Hazard rates for diabetes by metabolic variables at baseline and mean changes from baseline. In separate models using the baseline metabolic variables adjusted for baseline age, sex, race/ethnicity (left panels), all baseline metabolic variables significantly predicted progression to diabetes in all treatment groups (P = 0.016 in the metformin group for ISI and P < 0.001 for the rest of the variables) except for baseline weight and 1/fasting insulin in the metformin group. The time-dependent models using changes in the metabolic variables from baseline up to but not including the values at the time of progression to diabetes were adjusted for the baseline metabolic variable, baseline age, sex, and race/ethnicity (right panels). All changes in metabolic variables significantly predicted progression to diabetes (P = 0.007 for IGR in the placebo group and P < 0.001 for the rest of the variables). The metabolic variables changed from baseline at a significance level of 0.05 for all metabolic variables except for weight in the placebo group.

Proportional hazards models were used to estimate the effects of changes in metabolic variables on diabetes incidence with time-dependent covariates adjusted for baseline demographics and the baseline value (Fig. 4, right panels). Changes in weight and proinsulin over time were strong predictors of diabetes, with decreased weight and decreased proinsulin predicting a lower hazard of diabetes in all treatment arms (Fig. 4B and D). A greater improvement in either estimate of insulin sensitivity (1/fasting insulin or ISI) was also associated with lower diabetes risk in all treatment arms (Fig. 4F and H). Finally, an increase in estimated insulin secretion (CIR or IGR) also predicted lower diabetes risk (Fig. 4J and L). In multivariate models that included all three metabolic variables, changes in weight, either estimate of insulin sensitivity, and either estimate of insulin secretion significantly and independently predicted progression to diabetes when adjusted for the other two variables in all three treatment arms (data not shown).
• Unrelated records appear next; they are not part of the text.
Record SetupRequest := mkSetupRequest {
  sr_protocol_version : Z;
  sr_network_id : Z;
  sr_lane_id : Z;
  sr_session_sequence : Z;
  sr_parent_hash : Hash256;
  sr_leading_zero_prefix_q : Z;
  sr_blind_band_bits_d : Z;
  sr_threshold : Z;
  sr_timed_open_after_ms : Z;
  sr_deterministic_seed : bytes;
}.
Record VssSetup := mkVssSetup {
  vs_session_binding : Hash256;
  vs_parent_hash : Hash256;
  vs_mask_hash : Hash256;
  vs_mask_commitment_root : Hash256;
  vs_transcript_root : Hash256;
  vs_leading_zero_prefix_q : Z;
  vs_blind_band_bits_d : Z;
  vs_threshold : Z;
  vs_timed_open_after_ms : Z;
  vs_members : list bytes;
  vs_share_commitments : list Hash256;
}.
Record OpenedMask := mkOpenedMask {
  om_mask : Hash256;
  om_opening_transcript_root : Hash256;
  om_valid_opening_members : list bytes;
}.
Record AcceptedShareHash := mkAcceptedShareHash { ash_share_id : Hash256; ash_raw_share_hash : Hash256 }.
Record TimestampedAcceptedShare := mkTimestampedAcceptedShare { tas_share : AcceptedShareHash; tas_accepted_at_ms : Z }.
Record EarlyRevealOutcome := mkEarlyRevealOutcome {
  er_first_observed_ms : Z;
  er_revealing_member : bytes;
  er_eligible_share_ids : list Hash256;
  er_ineligible_share_ids : list Hash256;
  er_winner_share_ids : list Hash256;
  er_assignments_stopped : bool;
  er_mask_permanently_retired : bool;
}.
Record WinnerTriggeredCloseOutcome := mkWinnerTriggeredCloseOutcome {
  wt_winning_share_id : Hash256;
  wt_deterministic_cutoff_ms : Z;
  wt_eligible_share_ids : list Hash256;
  wt_ineligible_share_ids : list Hash256;
  wt_opened : OpenedMask;
  wt_assignments_stopped : bool;
  wt_submissions_stopped_after_cutoff : bool;
  wt_block_reconstruction_required : bool;
  wt_session_restart_required : bool;
  wt_mask_permanently_retired : bool;
}.
Inductive FastEvalOutcome :=
| Losing (winner : bool) (transcript_root : Hash256)
| Winner (winner : bool) (opened : OpenedMask)
| FastAborted (transcript_root : Hash256).
Inductive SessionPhase :=
| MaskCommitted | Assigning | SubmissionGrace | ReceiptFinalizing | Opening | Opened | Closed | Aborted
| TimedRecovery | FailedThreshold.
Record TimedOpeningGate := mkTimedOpeningGate {
  tg_phase : SessionPhase;
  tg_timed_open_after_ms : Z;
  tg_accepted_boundary_fixed : bool;
}.
Inductive MpcError :=
| InvalidThreshold | InvalidMaskParameters | DuplicateMember | OpeningTooEarly | BoundaryNotFixed
| InvalidOpeningBinding | InvalidOpeningCommitment | InvalidOpeningSignature | InsufficientOpeningShares
| MaskHashMismatch | MaskConstraintViolation | MissingOpeningMaterial | SessionReuse | SessionRetired
| OpeningMaterialConflict | FastOutcomeNotWinner | WinnerShareNotEligible
| Mpc_Storage (e : StorageError)
| Mpc_Codec (e : CodecError).

Definition fix_receipt_boundary (g : TimedOpeningGate) : TimedOpeningGate :=
  mkTimedOpeningGate Opening g.(tg_timed_open_after_ms) true.
Definition abort_with_accepted_shares (g : TimedOpeningGate) : TimedOpeningGate :=
  mkTimedOpeningGate TimedRecovery g.(tg_timed_open_after_ms) g.(tg_accepted_boundary_fixed).

(** ** Mask bits *)

Definition get_bit (bs : Hash256) (bit : Z) : bool :=
  let shift := 7 - bit mod 8 in
  negb (Z.land (b2z (nth (Z.to_nat (bit / 8)) bs x00)) (Z.shiftl 1 shift) =? 0).
Definition set_bit (bs : Hash256) (bit : Z) (value : bool) : Hash256 :=
  let shift := 7 - bit mod 8 in
  let at_byte := Z.to_nat (bit / 8) in
  let old := b2z (nth at_byte bs x00) in
  if value then <[at_byte := z2b (Z.lor old (Z.shiftl 1 shift))]> bs
  else <[at_byte := z2b (Z.land old (Z.lxor 0xff (Z.shiftl 1 shift)))]> bs.
(** [a..b] *)
Definition range (a b : Z) : list Z := seqZ a (b - a).

Definition mask_parameters_valid (zero_prefix blind_bits : Z) : bool :=
  negb (zero_prefix =? 0) && (negb (blind_bits =? 0) || (zero_prefix =? 1))
  && match checked_add 16 zero_prefix blind_bits with Some blind_end => blind_end <=? 256 | None => false end.
Definition mask_constraints_valid (mask : Hash256) (zero_prefix blind_bits : Z) : bool :=
  if negb (mask_parameters_valid zero_prefix blind_bits) then false
  else
    match checked_add 16 zero_prefix blind_bits with
    | Some blind_end =>
        if negb (blind_end <=? 256) then false
        else
          forallb (λ bit, negb (get_bit mask bit)) (range 0 zero_prefix)
          && (if blind_bits =? 0 then existsb (get_bit mask) (range zero_prefix 256)
              else existsb (get_bit mask) (range zero_prefix blind_end))
    | None => false
    end.

Definition constrain (mask : Hash256) (zero_prefix : Z) : Hash256 :=
  foldl (λ mask bit, set_bit mask bit false) mask (range 0 zero_prefix).
(** [loop]: one draw of the generator per unit of fuel. *)
Fixpoint generate_constrained_mask {R} `{!RngCore R} (draws : nat) (rng : R) (zero_prefix blind_bits : Z) :
    option (Hash256 * R) :=
  match draws with
  | O => None
  | S draws =>
      let '(mask, rng) := fill_bytes 32 rng in
      let mask := constrain mask zero_prefix in
      let has_required_nonzero :=
        if blind_bits =? 0 then existsb (get_bit mask) (range zero_prefix 256)
        else existsb (get_bit mask) (range zero_prefix (zero_prefix + blind_bits)) in
      if has_required_nonzero then Some (mask, rng)
      else generate_constrained_mask draws rng zero_prefix blind_bits
  end.

(** ** Messages and keys *)

Section Messages.
Context `{Digests} `{!Hex}.

Definition session_binding_body (request : SetupRequest) (mask_hash : Hash256) (members : list bytes) : bytes :=
  into_bytes (
    enc_u16 request.(sr_protocol_version) >>>
    enc_u8 request.(sr_network_id) >>>
    enc_u16 request.(sr_lane_id) >>>
    enc_u64 request.(sr_session_sequence) >>>
    enc_fixed request.(sr_parent_hash) >>>
    enc_u16 request.(sr_leading_zero_prefix_q) >>>
    enc_u16 request.(sr_blind_band_bits_d) >>>
    enc_u8 request.(sr_threshold) >>>
    enc_u64 request.(sr_timed_open_after_ms) >>>
    enc_fixed mask_hash >>>
    enc_varint (len members) >>>
    enc_each enc_fixed members).
Definition session_binding (request : SetupRequest) (mask_hash : Hash256) (members : list bytes) : Hash256 :=
  domain_hash SESSION_BINDING_DOMAIN (session_binding_body request mask_hash members).

Definition opening_body (binding pubkey : bytes) (x : byte) (values : bytes) : bytes :=
  into_bytes (enc_fixed binding >>> enc_fixed pubkey >>> enc_u8 (b2z x) >>> enc_fixed values).
Definition opening_commitment (binding pubkey : bytes) (x : byte) (values : bytes) : Hash256 :=
  domain_hash SHARE_COMMITMENT_DOMAIN (opening_body binding pubkey x values).
Definition opening_message (binding pubkey : bytes) (x : byte) (values : bytes) : Hash256 :=
  domain_hash SHARE_SIGNATURE_DOMAIN (opening_body binding pubkey x values).
Definition share_commitment (s : OpeningShare) : Hash256 :=
  opening_commitment s.(os_session_binding) s.(os_member_pubkey) s.(os_x) s.(os_values).

Definition setup_transcript_root (binding mask_hash commitment_root : Hash256) (members : list bytes) : Hash256 :=
  domain_hash TRANSCRIPT_DOMAIN (into_bytes (
    enc_fixed binding >>> enc_fixed mask_hash >>> enc_fixed commitment_root >>> enc_each enc_fixed members)).
Definition fast_eval_transcript (setup : VssSetup) (raw_share_hash : Hash256) : Hash256 :=
  domain_hash (str "meshmine/fast-eval/v2")
    (into_bytes (enc_fixed setup.(vs_session_binding) >>> enc_fixed raw_share_hash)).
Definition vss_rng_seed (request : SetupRequest) : Hash256 :=
  domain_hash VSS_RNG_DOMAIN (into_bytes (
    enc_u16 request.(sr_protocol_version) >>>
    enc_u8 request.(sr_network_id) >>>
    enc_u16 request.(sr_lane_id) >>>
    enc_u64 request.(sr_session_sequence) >>>
    enc_fixed request.(sr_parent_hash) >>>
    enc_fixed request.(sr_deterministic_seed))).

Definition material_key (session member : bytes) : bytes := hex_encode session ++ str "/" ++ hex_encode member.
Definition logical_session_key (request : SetupRequest) : bytes :=
  format_u64 request.(sr_network_id) ++ str "/" ++ format_u64 request.(sr_lane_id) ++ str "/"
  ++ format_u64 request.(sr_session_sequence).
End Messages.

(** ** Opening shares on the wire *)

Definition write_opening_share (share : OpeningShare) : Writer :=
  enc_fixed share.(os_session_binding) >>>
  enc_fixed share.(os_member_pubkey) >>>
  enc_u8 (b2z share.(os_x)) >>>
  enc_fixed share.(os_values) >>>
  enc_bytes share.(os_signature).
Definition parse_opening_share : parser OpeningShare :=
  session_binding ← dec_array 32;
  member_pubkey ← dec_array 32;
  x ← dec_u8;
  values ← dec_array 32;
  signature ← dec_bytes_max 128;
  mret (mkOpeningShare session_binding member_pubkey (z2b x) values signature).
#[export] Instance OpeningShare_codec : Codec OpeningShare :=
  {| encode := write_opening_share; decode := parse_opening_share |}.

Definition encode_opening_share (share : OpeningShare) : bytes := to_canonical_bytes share.
Definition decode_opening_share (bs : bytes) : result MpcError OpeningShare :=
  map_err Mpc_Codec (from_canonical_bytes bs DecodeLimits_default).

Definition ok_opening_share (limits : DecodeLimits) (share : OpeningShare) : Prop :=
  arr 32 share.(os_session_binding) ∧ arr 32 share.(os_member_pubkey) ∧ arr 32 share.(os_values) ∧
  byte_count limits 128 (len share.(os_signature)).
#[export] Instance write_opening_share_appends o : Appends (write_opening_share o).
Proof. unfold write_opening_share. apply _. Qed.
Lemma reads_opening_share limits o : ok_opening_share limits o → reads limits parse_opening_share (write_opening_share o) o.
Proof.
  unfold ok_opening_share. intros (? & ? & ? & ?). assert (uint 8 (b2z o.(os_x))) by apply b2z_range.
  unfold parse_opening_share, write_opening_share. solve_reads. rewrite z2b_b2z. by destruct o.
Qed.
Lemma accepts_opening_share limits :
  accepts limits parse_opening_share (λ o bs, ok_opening_share limits o ∧ bs = write_opening_share o []).
Proof.
  unfold parse_opening_share. solve_accepts. split.
  - repeat (split; [done|]). done.
  - unfold write_opening_share. cbn [os_session_binding os_member_pubkey os_x os_values os_signature].
    rewrite b2z_z2b, Z.mod_small by done. by flatten_writers.
Qed.
#[export] Instance OpeningShare_codec_laws : CodecLaws OpeningShare := {|
  codec_ok := ok_opening_share; encode_appends := write_opening_share_appends;
  decode_encode := reads_opening_share; decode_sound := accepts_opening_share |}.

(** ** Openings *)

Definition pubkey_le (a b : bytes) : Prop := bytes_le a b.
#[export] Instance pubkey_le_dec : RelDecision pubkey_le.
Proof. intros a b. unfold pubkey_le. apply _. Defined.
Definition share_x_le (a b : OpeningShare) : Prop := b2z a.(os_x) ≤ b2z b.(os_x).
#[export] Instance share_x_le_dec : RelDecision share_x_le.
Proof. intros a b. unfold share_x_le. apply _. Defined.

(** [iter().position(|member| member == &pubkey)] *)
Definition position (members : list bytes) (pubkey : bytes) : option nat :=
  fst <$> list_find (λ member, member = pubkey) members.

Section Openings.
Context `{Digests} `{Ed25519}.

Definition verify_opening_signature (share : OpeningShare) : result MpcError unit :=
  if negb (key_valid share.(os_member_pubkey)) then Err InvalidOpeningSignature
  else if negb (len share.(os_signature) =? 64) then Err InvalidOpeningSignature
  else if ed_verify share.(os_member_pubkey)
      (opening_message share.(os_session_binding) share.(os_member_pubkey) share.(os_x) share.(os_values))
      share.(os_signature)
  then Ok tt else Err InvalidOpeningSignature.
Prediction of diabetes by multiple metabolic factors Baseline insulin sensitivity and insulin secretion. Figure 5 shows the hazard rates for progression to diabetes when participants were grouped by tertiles of baseline insulin secretion (using either CIR or IGR) and sensitivity (using 1/fasting insulin or ISI). Hazard rates for diabetes were lowest among the lifestyle participants, intermediate among the metformin participants, and highest among the placebo participants. Using either set of estimates, low insulin sensitivity and low insulin secretion at baseline predicted higher diabetes risk in all treatment arms. In general, these treatment effects were seen regardless of the categories of sensitivity and secretion, except in the lowest risk categories (high insulin sensitivity and secretion), in which hazard rates were uniformly low.

FIG. 5.

FIG. 5

Hazard rate for developing diabetes by tertiles of baseline insulin sensitivity and baseline insulin secretion. The tertiles are defined using the percentiles (33.3rd and 66.7th) of 1/fasting insulin (0.033 and 0.053), ISI (0.123 and 0.205), CIR (0.416 and 0.700), and IGR (80.0 and 136.0).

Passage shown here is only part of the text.